Scaling limits for sample autocovariance operators of Hilbert space-valued linear processes

TL;DR

This paper investigates the asymptotic behavior of sample autocovariance operators for Hilbert space-valued linear processes with long-range dependence, revealing new limit distributions including Gaussian and non-Gaussian types.

Contribution

It introduces the first weak convergence results to double Wiener-Itô integrals in infinite-dimensional spaces for such processes, expanding the understanding of long-range dependence effects.

Findings

Limiting objects are Gaussian or non-Gaussian Hilbert space-valued variables.

Established conditions for convergence of sample autocovariance operators.

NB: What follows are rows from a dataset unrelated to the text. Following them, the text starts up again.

(** * LLM response comparison tool: normalisation, escaping and word diff

    A shallow embedding of [src/main.js] ([compareResponses], [callModel],
    [displayResults], [highlightDifferences]) and of [src/utils/helpers.js]
    ([escapeHtml], [displayError]), followed by the properties of the
    specification that concern them.

    Conventions.
    - A JavaScript string is a finite sequence of UTF-16 code units; it is
      modelled as a list of code units, each a natural number ([N]).
    - A decoded JSON body is a JavaScript value; [Value.value] has the JSON
      values plus [undefined], which property access can produce.  A
      Number is an IEEE 754 binary64 value, Rocq's primitive [float]: the
      JSON numbers, the clock readings and the HTTP status.
    - How the engine writes a Number as a string (Number::toString) is a
      parameter, [number_to_string], of everything that converts one.
    - A [throw] is a result in the error monad [Value.result]. *)

From Stdlib Require Import PrimFloat FloatOps SpecFloat.
From Stdlib Require Import String Ascii DecimalString.
From Stdlib Require Import List NArith ZArith Bool Lia.
Import ListNotations.

Set Implicit Arguments.

(* ================================================================= *)
(** ** JavaScript strings *)

Module Js.

Definition code_unit := N.
Definition jsstring := list code_unit.

(** An ASCII literal of the source, as code units. *)
Definition lit (s : string) : jsstring :=
  map N_of_ascii (list_ascii_of_string s).

(** Strict equality [===] of two strings. *)
Fixpoint str_eqb (a b : jsstring) : bool :=
  match a, b with
  | [], [] => true
  | x :: a', y :: b' => N.eqb x y && str_eqb a' b'
  | _, _ => false
  end.

(** [s1 + s2 + ...] on strings. *)
Definition cat (parts : list jsstring) : jsstring := concat parts.

End Js.

(* ================================================================= *)
(** ** The DOM calls of [escapeHtml]

    [escapeHtml] creates a detached [div], assigns its [textContent] and
    reads [innerHTML] back.  The two DOM operations are those of the DOM
    and HTML standards: setting [textContent] replaces the children by a
    single text node (by none when the string is empty), and [innerHTML]
    serialises the children, a text node under a [div] being written
    with its data escaped. *)

Module Dom.
Import Js.

Definition AMP  : code_unit := 38%N.   (* & *)
Definition LT   : code_unit := 60%N.   (* < *)
Definition GT   : code_unit := 62%N.   (* > *)
Definition NBSP : code_unit := 160%N.  (* U+00A0 NO-BREAK SPACE *)
Definition QUOT : code_unit := 34%N.   (* double quote *)
Definition APOS : code_unit := 39%N.   (* single quote *)

(** Replace every occurrence of the code unit [c] in [s] by [by_]. *)
Fixpoint replace_all (c : code_unit) (by_ : jsstring) (s : jsstring)
  : jsstring :=
  match s with
  | [] => []
  | x :: s' => (if N.eqb x c then by_ else [x]) ++ replace_all c by_ s'
  end.

(** HTML fragment serialisation, "escaping a string" outside attribute
    mode: the steps are run one after the other on the whole string. *)
Definition escape_string (s : jsstring) : jsstring :=
  let s1 := replace_all AMP (lit "&amp;") s in
  let s2 := replace_all NBSP (lit "&nbsp;") s1 in
  let s3 := replace_all LT (lit "&lt;") s2 in
  replace_all GT (lit "&gt;") s3.

(** The children a [div] can have here. *)
Inductive node := Text (data : jsstring).

(** [div.textContent = text] on a fresh element. *)
Definition set_textContent (text : jsstring) : list node :=
  match text with
  | [] => []
  | _ => [Text text]
  end.

Definition serialize (n : node) : jsstring :=
  match n with Text data => escape_string data end.

(** [div.innerHTML] *)
Definition innerHTML (children : list node) : jsstring :=
  cat (map serialize children).

End Dom.

(* ================================================================= *)
(** ** [src/utils/helpers.js]: escapeHtml *)

Module Helpers.
Import Js Dom.

Definition escapeHtml (text : jsstring) : jsstring :=
  let div := set_textContent text in
  innerHTML div.

End Helpers.

(* ================================================================= *)
(** ** [String.prototype.split] with the separator [/(\s+)/]

    ECMAScript's [RegExp.prototype[Symbol.split]] walks an index [q]
    through the string, [p] being the end of the previous separator.  At
    each [q] it tries the separator there; [(\s+)] matches exactly when
    the code unit at [q] is white space, and then takes the whole run.
    A match pushes the substring from [p] to [q], then the captured run,
    and moves [p] and [q] behind the run; no match moves [q] one unit on.
    After the loop the substring from [p] to the end is pushed.  The
    empty string, which the separator does not match, gives [[""]].

    [scan_word w s] is the walk with [w] the units between [p] and [q]
    and [s] the units from [q] on; [scan_space r s] is the walk inside a
    greedy match that has taken the run [r] so far. *)

Module Split.
Import Js.

(** The code units matched by [\s]: ECMAScript's WhiteSpace and
    LineTerminator. *)
Local Open Scope N_scope.

Definition is_ws (c : code_unit) : bool :=
  ((9 <=? c) && (c <=? 13))          (* TAB LF VT FF CR *)
  || (c =? 32)                       (* SPACE *)
  || (c =? 160)                      (* NO-BREAK SPACE *)
  || (c =? 5760)                     (* U+1680 *)
  || ((8192 <=? c) && (c <=? 8202))  (* U+2000 .. U+200A *)
  || (c =? 8232) || (c =? 8233)      (* U+2028, U+2029 *)
  || (c =? 8239)                     (* U+202F *)
  || (c =? 8287)                     (* U+205F *)
  || (c =? 12288)                    (* U+3000 *)
  || (c =? 65279)                    (* U+FEFF *).

Fixpoint scan_word (w : jsstring) (s : jsstring) {struct s}
  : list jsstring :=
  match s with
  | [] => [w]
  | c :: s' =>
      if is_ws c then w :: scan_space [c] s'
      else scan_word (w ++ [c]) s'
  end
with scan_space (r : jsstring) (s : jsstring) {struct s}
  : list jsstring :=
  match s with
  | [] => [r; []]
  | c :: s' =>
      if is_ws c then scan_space (r ++ [c]) s'
      else r :: scan_word [c] s'
  end.

(** [text.split(/(\s+)/)] *)
Definition split_ws (text : jsstring) : list jsstring :=
  scan_word [] text.

End Split.

(* ================================================================= *)
(** ** [src/main.js]: highlightDifferences *)

Module Highlight.
Import Js Dom Helpers Split.

Definition removed_open : jsstring :=
  lit "<span class=" ++ [QUOT] ++ lit "diff-removed" ++ [QUOT] ++ lit ">".
Definition added_open : jsstring :=
  lit "<span class=" ++ [QUOT] ++ lit "diff-added" ++ [QUOT] ++ lit ">".
Definition span_close : jsstring := lit "</span>".

(** Truthiness of a string: [if (word1)]. *)
Definition nonempty (s : jsstring) : bool :=
  match s with [] => false | _ => true end.

(** [words[i] || '']: a missing element is [undefined], and both
    [undefined] and the empty string are falsy. *)
Definition word_at (words : list jsstring) (i : nat) : jsstring :=
  match nth_error words i with
  | Some w => if nonempty w then w else lit ""
  | None => lit ""
  end.

(** One turn of the [for] loop, on the pair
    [(highlighted1, highlighted2)]. *)
Definition compare_position (words1 words2 : list jsstring)
    (acc : jsstring * jsstring) (i : nat) : jsstring * jsstring :=
  let '(highlighted1, highlighted2) := acc in
  let word1 := word_at words1 i in
  let word2 := word_at words2 i in
  if negb (str_eqb word1 word2) then
    let highlighted1 :=
      if nonempty word1
      then highlighted1 ++ removed_open ++ escapeHtml word1 ++ span_close
      else highlighted1 in
    let highlighted2 :=
      if nonempty word2
      then highlighted2 ++ added_open ++ escapeHtml word2 ++ span_close
      else highlighted2 in
    (highlighted1, highlighted2)
  else
    (highlighted1 ++ escapeHtml word1, highlighted2 ++ escapeHtml word2).

Definition highlightDifferences (text1 text2 : jsstring)
  : jsstring * jsstring :=
  let words1 := split_ws text1 in
  let words2 := split_ws text2 in
  let maxLength := Nat.max (length words1) (length words2) in
  fold_left (compare_position words1 words2) (seq 0 maxLength)
            (lit "", lit "").

End Highlight.

(* ================================================================= *)
(** ** JavaScript values, exceptions and the operators the parser uses *)

Module Value.
Import Js.

(** What [response.json()] can resolve to, closed under property access
    ([undefined]) and [+]. An object lists its own properties; [lookup]
    reads the first binding of a name. *)
#[warnings="-register-all"]
Inductive value :=
| VUndefined
| VNull
| VBool (b : bool)
| VNum (x : float)
| VStr (s : jsstring)
| VArr (items : list value)
| VObj (fields : list (jsstring * value)).
Lemma reminders_are_listed_by_due_date_witness :
  exists rs w',
    Gateway.getReminders sample_host (mkClaims "ana" JUndefined JUndefined)
      (sample_request GET ["api"; "reminders"] (Some "Bearer tok-ana") []) sample_world
    = (Returned (mkRes 200 [ok_true; ("reminders", Array rs)]), w') /\
    Permutation rs (filter (fun r => mine (JStr "1") r && true)
                           (t_reminders (db sample_world))).
Proof.
  destruct (reminders_are_listed_by_due_date sample_host
              (mkClaims "ana" JUndefined JUndefined)
              (sample_request GET ["api"; "reminders"] (Some "Bearer tok-ana") [])
              sample_world (JStr "1") (fun q => eq_refl) eq_refl)
    as (rs & w' & E & P & _).
  exists rs, w'. split; [exact E|exact P].
Defined.

(* ------------------------------------------------------------------------- *)
(** ** Further properties: reminders *)

Lemma internal_id_frame d d' fuid :
  t_users d' = t_users d -> internal_id d' fuid = internal_id d fuid.
Proof. unfold internal_id. now intros ->. Qed.

Lemma reminder_fields_keys b : NoDup (map fst (reminder_fields b)).
Proof. unfold reminder_fields. nodup_keys. Qed.

Lemma createReminder_ok h user req w me :
  no_faults h -> internal_id (db w) (uid user) = Some me ->
  let r := new_row (db w)
             [("user_id", me);
              ("vehicle_id", get "vehicle_id" (req_body req));
              ("title", get "title" (req_body req));
              ("notes", get "notes" (req_body req));
              ("due_date", get "due_date" (req_body req));
              ("is_completed",
               js_nullish (get "is_completed" (req_body req)) (JBool false))] in
  exists w',
    Gateway.createReminder h user req w
    = (Returned (mkRes 200 [ok_true; ("reminder", Object r)]), w') /\
    db w' = bump_id (set_rows reminders (t_reminders (db w) ++ [r]) (db w)).
Proof.
  intros Hnf Hme r. unfold Gateway.createReminder, try_catch, bind.
  rewrite (lookup_run h w (uid user) me Hnf Hme).
  cbn [error data isSome present negb orb field get String.eqb Ascii.eqb Bool.eqb].
  unfold run. rewrite answer_no_fault by assumption.
  rewrite insert_exec_ok. cbn [error data of_payload db].
  eexists. split; reflexivity.
Qed.
(** * Verification of the moderation filter of bot-1

    Shallow embedding of [bot/cogs/filtering.py] and of the functions of
    [bot/utils/time.py] that need no calendar.

    Conventions of the embedding:
    - a Python [str] is a [string]; a character is a code point below 256,
      on which [re.IGNORECASE] is plain ASCII case folding; what is proved of
      a text is proved of the texts made of these code points;
    - a naive UTC [datetime] is a [Z], the microseconds since the epoch, and a
      [timedelta] is a [Z] number of microseconds; the zone of the host, which
      [timestamp] reads, is part of the environment;
    - the compiled regular expressions of the module are hand-compiled
      scanners, one per pattern;
    - awaited calls to the outside (Discord, the site API, the invite
      endpoint, Redis, the mod log) append an event to a trace, and what they
      answer is read from an environment. *)

From Stdlib Require Import ZArith String Ascii List Lia Bool.
From stdpp Require Import gmap strings pretty.

Open Scope string_scope.

(** ** Python strings and lists *)

Module Py.

(** [sep.join(parts)] *)
Fixpoint join_sep (sep : string) (parts : list string) : string :=
  match parts with
  | [] => ""
  | [p] => p
  | p :: ps => p +:+ sep +:+ join_sep sep ps
  end.

(** [''.join(parts)] *)
Fixpoint join (parts : list string) : string :=
  match parts with
  | [] => ""
  | p :: ps => p +:+ join ps
  end.
Lemma CommentDeleteView_dispatch_cases request post_id comment_id db :
  CommentDeleteView.dispatch request post_id comment_id db =
  match Comment_objects db !! comment_id with
  | None => (Raise Http404, db)
  | Some c =>
      if bool_decide (Comment.post c = post_id) then
        match User_objects db !! Comment.author c with
        | None => (Raise RelatedObjectDoesNotExist, db)
        | Some _ =>
            if user_eq (Comment.author c) (user request) then
              match method request with
              | OPTIONS => (Ok HttpResponseAllow, db)
              | GET | HEAD => (Ok (TemplateResponse "blog/comment.html"), db)
              | POST | DELETE =>
                  (Ok (HttpResponseRedirect (blog_post_detail post_id)),
                   with_Comment_objects (delete comment_id) db)
              | _ => (Ok HttpResponseNotAllowed, db)
              end
            else
              match Post_objects db !! post_id with
              | Some _ =>
                  (Ok (HttpResponseRedirect (blog_post_detail post_id)), db)
              | None => (Raise RelatedObjectDoesNotExist, db)
              end
        end
      else (Raise Http404, db)
  end.
Proof.
  unfold CommentDeleteView.dispatch, AuthorCommentMixin.dispatch,
    LoginRequiredMixin.dispatch, View_dispatch, DeletionMixin,
    CommentDeleteView.get, CommentDeleteView.delete,
    CommentDeleteView.get_object, delete_Comment.
  unfold_view. rewrite get_Comment_by_pk_and_post.
  destruct (Comment_objects db !! comment_id) as [c|] eqn:Hc; simpl; [|done].
  case_bool_decide as Hpost; simpl; [|done]. subst post_id.
  destruct (User_objects db !! Comment.author c) as [a|]; simpl; [|done].
  destruct (user_eq (Comment.author c) (user request)) eqn:Hu; simpl;
    [|by destruct (Post_objects db !! Comment.post c)].
  apply user_eq_true in Hu. rewrite Hu. simpl.
  destruct (method request); simpl;
    rewrite ?get_Comment_by_pk_and_post, ?Hc, ?bool_decide_true by done;
    done.
Qed.

Lemma CommentCreateView_dispatch_cases CommentForm request post_id db :
  CommentCreateView.dispatch CommentForm request post_id db =
  match user request with
  | AnonymousUser => (Ok (HttpResponseRedirect LOGIN_URL), db)
  | Authenticated u =>
      match method request with
      | OPTIONS => (Ok HttpResponseAllow, db)
      | GET | HEAD => (Ok (TemplateResponse "blog/comment.html"), db)
      | POST | PUT =>
          match CommentForm (POST_data request) Comment.blank with
          | Some instance =>
              match Post_objects db !! post_id with
              | Some _ =>
                  (Ok (HttpResponseRedirect (blog_post_detail post_id)),
                   with_Comment_objects
                     (insert (fresh (dom (Comment_objects db)))
                        {| Comment.text := Comment.instance_text instance;
                           Comment.author := u;
                           Comment.post := post_id |}) db)
              | None => (Raise Http404, db)
              end
          | None => (Ok (TemplateResponse "blog/comment.html"), db)
          end
      | _ => (Ok HttpResponseNotAllowed, db)
      end
  end.
Proof.
  unfold CommentCreateView.dispatch, LoginRequiredMixin.dispatch,
    View_dispatch, ProcessFormView, CommentCreateView.get,
    CommentCreateView.post, CommentCreateView.form_valid, save_Comment.
  destruct request as [[|u] m data]; simpl; [done|].
  destruct m; simpl; try done.
  all: destruct (CommentForm data Comment.blank) as [i|]; simpl; [|done].
  all: unfold_view; rewrite get_Post_by_pk.
  all: by destruct (Post_objects db !! post_id).
Qed.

Generalized finite-dimensional Hermite process convergence to infinite dimensions.

Abstract

This article considers linear processes with values in a separable Hilbert space exhibiting long-range dependence. The scaling limits for the sample autocovariance operators at different time lags are investigated in the topology of their respective Hilbert spaces. Distinguishing two different regimes of long-range dependence, the limiting object is either a Hilbert space-valued Gaussian or a Hilbert space-valued non-Gaussian random variable. The latter can be represented as a unitary transformation of double Wiener-It\^o integrals with sample paths in a function space. This work is the first to show weak convergence to such double stochastic integrals with sample paths in infinite dimensions. The result generalizes the well known convergence to a Hermite process in finite dimensions, introducing a new domain of attraction for probability measures in Hilbert spaces. The key technical contributions include the introduction of double Wiener-It\^o integrals with values in a function space and with dependent integrators, as well as establishing sufficient conditions for their existence as limits of sample autocovariance operators.